[Saved entries]
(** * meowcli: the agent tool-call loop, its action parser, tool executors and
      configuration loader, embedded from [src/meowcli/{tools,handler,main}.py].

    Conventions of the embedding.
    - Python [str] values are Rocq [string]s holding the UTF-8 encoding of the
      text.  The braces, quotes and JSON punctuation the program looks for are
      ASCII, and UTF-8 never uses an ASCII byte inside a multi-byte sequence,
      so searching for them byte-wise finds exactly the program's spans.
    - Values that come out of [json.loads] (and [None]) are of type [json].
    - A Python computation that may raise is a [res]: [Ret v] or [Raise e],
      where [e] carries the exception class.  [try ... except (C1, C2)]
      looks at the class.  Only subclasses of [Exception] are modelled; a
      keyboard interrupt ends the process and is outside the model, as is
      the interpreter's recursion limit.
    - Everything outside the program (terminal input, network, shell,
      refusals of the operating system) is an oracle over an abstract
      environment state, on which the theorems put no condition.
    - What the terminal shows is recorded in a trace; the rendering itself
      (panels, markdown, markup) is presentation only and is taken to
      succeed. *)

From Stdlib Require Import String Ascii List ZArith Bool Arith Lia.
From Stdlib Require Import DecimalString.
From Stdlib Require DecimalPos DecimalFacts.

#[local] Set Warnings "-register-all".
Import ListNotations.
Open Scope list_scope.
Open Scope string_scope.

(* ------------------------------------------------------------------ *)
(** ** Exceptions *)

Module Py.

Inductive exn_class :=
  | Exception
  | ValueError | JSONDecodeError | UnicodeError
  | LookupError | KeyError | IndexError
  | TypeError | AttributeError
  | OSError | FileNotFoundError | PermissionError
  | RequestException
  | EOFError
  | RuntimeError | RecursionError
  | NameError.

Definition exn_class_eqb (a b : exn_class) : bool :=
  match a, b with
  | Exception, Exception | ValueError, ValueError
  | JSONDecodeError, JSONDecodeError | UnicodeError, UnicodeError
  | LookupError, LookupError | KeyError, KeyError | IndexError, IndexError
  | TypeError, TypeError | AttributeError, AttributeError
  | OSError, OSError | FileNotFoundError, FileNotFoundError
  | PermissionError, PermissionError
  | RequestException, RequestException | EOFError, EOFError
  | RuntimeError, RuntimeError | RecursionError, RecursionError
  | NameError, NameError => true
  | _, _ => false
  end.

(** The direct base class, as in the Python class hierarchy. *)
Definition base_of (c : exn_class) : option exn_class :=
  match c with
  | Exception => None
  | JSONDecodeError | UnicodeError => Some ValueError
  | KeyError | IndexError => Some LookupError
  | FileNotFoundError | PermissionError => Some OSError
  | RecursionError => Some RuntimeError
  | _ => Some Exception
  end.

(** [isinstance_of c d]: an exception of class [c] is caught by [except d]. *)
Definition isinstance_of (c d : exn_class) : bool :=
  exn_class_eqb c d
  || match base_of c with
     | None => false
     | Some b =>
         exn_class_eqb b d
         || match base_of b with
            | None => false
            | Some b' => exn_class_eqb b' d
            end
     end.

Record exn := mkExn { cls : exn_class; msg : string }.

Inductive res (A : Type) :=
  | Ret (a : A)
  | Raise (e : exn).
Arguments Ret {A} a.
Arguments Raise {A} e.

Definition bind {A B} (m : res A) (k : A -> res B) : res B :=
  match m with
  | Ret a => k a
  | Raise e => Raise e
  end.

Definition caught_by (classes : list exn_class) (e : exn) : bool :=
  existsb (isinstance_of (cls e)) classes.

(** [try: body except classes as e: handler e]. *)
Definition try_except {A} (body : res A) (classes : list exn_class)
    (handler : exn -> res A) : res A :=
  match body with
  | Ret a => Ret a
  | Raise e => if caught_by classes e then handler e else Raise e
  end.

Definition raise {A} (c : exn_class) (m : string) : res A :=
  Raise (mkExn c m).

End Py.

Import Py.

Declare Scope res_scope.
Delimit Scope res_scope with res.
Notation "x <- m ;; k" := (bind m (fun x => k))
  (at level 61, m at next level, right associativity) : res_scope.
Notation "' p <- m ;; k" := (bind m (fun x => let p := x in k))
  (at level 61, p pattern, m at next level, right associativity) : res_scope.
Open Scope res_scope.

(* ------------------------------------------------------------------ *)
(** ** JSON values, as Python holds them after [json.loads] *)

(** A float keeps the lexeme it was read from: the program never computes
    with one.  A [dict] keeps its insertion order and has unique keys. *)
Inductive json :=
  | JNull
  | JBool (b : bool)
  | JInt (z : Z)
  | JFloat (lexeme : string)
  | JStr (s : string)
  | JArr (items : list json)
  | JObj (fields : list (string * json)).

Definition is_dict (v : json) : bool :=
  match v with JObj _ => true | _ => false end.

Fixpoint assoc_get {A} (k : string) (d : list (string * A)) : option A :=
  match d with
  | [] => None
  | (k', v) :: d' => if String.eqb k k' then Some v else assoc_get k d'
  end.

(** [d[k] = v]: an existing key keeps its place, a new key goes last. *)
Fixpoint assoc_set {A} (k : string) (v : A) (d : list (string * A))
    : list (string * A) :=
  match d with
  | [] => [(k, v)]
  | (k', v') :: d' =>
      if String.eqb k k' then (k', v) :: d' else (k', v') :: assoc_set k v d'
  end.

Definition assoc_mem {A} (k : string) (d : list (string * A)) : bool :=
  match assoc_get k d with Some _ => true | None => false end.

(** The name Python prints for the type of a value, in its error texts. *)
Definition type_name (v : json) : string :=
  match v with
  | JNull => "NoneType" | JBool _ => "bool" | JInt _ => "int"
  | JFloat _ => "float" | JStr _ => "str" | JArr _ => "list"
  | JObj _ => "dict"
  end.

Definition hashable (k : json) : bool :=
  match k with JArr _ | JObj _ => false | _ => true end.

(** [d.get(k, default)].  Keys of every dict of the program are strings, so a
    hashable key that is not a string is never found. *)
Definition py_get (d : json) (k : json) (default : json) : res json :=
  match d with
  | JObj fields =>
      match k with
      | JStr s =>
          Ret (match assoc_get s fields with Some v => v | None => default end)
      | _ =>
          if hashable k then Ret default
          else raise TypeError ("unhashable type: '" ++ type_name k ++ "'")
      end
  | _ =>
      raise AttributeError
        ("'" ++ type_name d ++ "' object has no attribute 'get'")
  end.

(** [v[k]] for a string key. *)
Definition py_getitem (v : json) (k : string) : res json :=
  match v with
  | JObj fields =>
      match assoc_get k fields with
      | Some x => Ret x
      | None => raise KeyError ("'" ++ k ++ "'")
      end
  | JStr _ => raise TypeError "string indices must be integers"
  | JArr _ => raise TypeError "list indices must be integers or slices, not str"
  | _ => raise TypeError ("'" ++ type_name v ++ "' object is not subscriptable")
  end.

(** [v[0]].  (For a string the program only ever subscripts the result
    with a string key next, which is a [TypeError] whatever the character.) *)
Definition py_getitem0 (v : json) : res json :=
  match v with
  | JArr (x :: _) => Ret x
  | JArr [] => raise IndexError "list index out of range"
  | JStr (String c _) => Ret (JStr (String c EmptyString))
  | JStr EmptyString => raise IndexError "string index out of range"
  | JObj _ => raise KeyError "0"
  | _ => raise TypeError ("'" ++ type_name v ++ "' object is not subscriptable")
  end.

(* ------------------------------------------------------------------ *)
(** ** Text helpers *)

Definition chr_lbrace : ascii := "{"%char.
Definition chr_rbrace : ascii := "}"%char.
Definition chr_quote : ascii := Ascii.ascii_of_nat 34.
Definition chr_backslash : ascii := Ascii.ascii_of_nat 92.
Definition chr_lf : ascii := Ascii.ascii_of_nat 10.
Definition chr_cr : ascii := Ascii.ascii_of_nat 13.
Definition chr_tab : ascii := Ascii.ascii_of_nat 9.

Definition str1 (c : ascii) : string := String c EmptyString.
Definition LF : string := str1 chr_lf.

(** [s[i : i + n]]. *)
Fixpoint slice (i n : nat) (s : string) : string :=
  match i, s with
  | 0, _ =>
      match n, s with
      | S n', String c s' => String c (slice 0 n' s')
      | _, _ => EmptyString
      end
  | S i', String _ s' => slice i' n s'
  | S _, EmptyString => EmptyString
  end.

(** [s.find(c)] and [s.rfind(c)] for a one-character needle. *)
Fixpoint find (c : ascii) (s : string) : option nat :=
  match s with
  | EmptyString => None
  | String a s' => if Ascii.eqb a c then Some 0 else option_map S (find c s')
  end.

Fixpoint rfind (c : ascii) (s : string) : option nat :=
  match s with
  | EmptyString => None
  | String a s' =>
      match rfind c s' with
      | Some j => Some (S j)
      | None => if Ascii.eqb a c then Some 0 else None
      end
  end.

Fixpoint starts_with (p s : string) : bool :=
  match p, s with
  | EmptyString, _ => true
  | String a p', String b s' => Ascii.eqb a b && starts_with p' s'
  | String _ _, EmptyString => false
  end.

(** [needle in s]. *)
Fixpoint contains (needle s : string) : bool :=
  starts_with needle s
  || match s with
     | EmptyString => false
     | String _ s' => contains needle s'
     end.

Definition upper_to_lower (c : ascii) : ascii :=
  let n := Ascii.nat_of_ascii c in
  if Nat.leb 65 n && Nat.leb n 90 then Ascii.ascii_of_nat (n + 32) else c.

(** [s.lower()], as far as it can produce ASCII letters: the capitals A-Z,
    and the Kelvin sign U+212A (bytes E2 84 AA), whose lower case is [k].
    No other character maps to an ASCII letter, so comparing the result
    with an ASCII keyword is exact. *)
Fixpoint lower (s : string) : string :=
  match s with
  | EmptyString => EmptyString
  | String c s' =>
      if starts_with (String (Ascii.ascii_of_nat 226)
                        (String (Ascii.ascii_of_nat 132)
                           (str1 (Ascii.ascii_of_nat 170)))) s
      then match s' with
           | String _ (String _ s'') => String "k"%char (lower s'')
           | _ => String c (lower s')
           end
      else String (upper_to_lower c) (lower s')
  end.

What you should do
Beginning at the top of the records above, transcribe each line exactly up to and including the line that holds "Exception | ValueError, ValueError".

Finished exercise
(** * meowcli: the agent tool-call loop, its action parser, tool executors and
      configuration loader, embedded from [src/meowcli/{tools,handler,main}.py].

    Conventions of the embedding.
    - Python [str] values are Rocq [string]s holding the UTF-8 encoding of the
      text.  The braces, quotes and JSON punctuation the program looks for are
      ASCII, and UTF-8 never uses an ASCII byte inside a multi-byte sequence,
      so searching for them byte-wise finds exactly the program's spans.
    - Values that come out of [json.loads] (and [None]) are of type [json].
    - A Python computation that may raise is a [res]: [Ret v] or [Raise e],
      where [e] carries the exception class.  [try ... except (C1, C2)]
      looks at the class.  Only subclasses of [Exception] are modelled; a
      keyboard interrupt ends the process and is outside the model, as is
      the interpreter's recursion limit.
    - Everything outside the program (terminal input, network, shell,
      refusals of the operating system) is an oracle over an abstract
      environment state, on which the theorems put no condition.
    - What the terminal shows is recorded in a trace; the rendering itself
      (panels, markdown, markup) is presentation only and is taken to
      succeed. *)

From Stdlib Require Import String Ascii List ZArith Bool Arith Lia.
From Stdlib Require Import DecimalString.
From Stdlib Require DecimalPos DecimalFacts.

#[local] Set Warnings "-register-all".
Import ListNotations.
Open Scope list_scope.
Open Scope string_scope.

(* ------------------------------------------------------------------ *)
(** ** Exceptions *)

Module Py.

Inductive exn_class :=
  | Exception
  | ValueError | JSONDecodeError | UnicodeError
  | LookupError | KeyError | IndexError
  | TypeError | AttributeError
  | OSError | FileNotFoundError | PermissionError
  | RequestException
  | EOFError
  | RuntimeError | RecursionError
  | NameError.

Definition exn_class_eqb (a b : exn_class) : bool :=
  match a, b with
  | Exception, Exception | ValueError, ValueError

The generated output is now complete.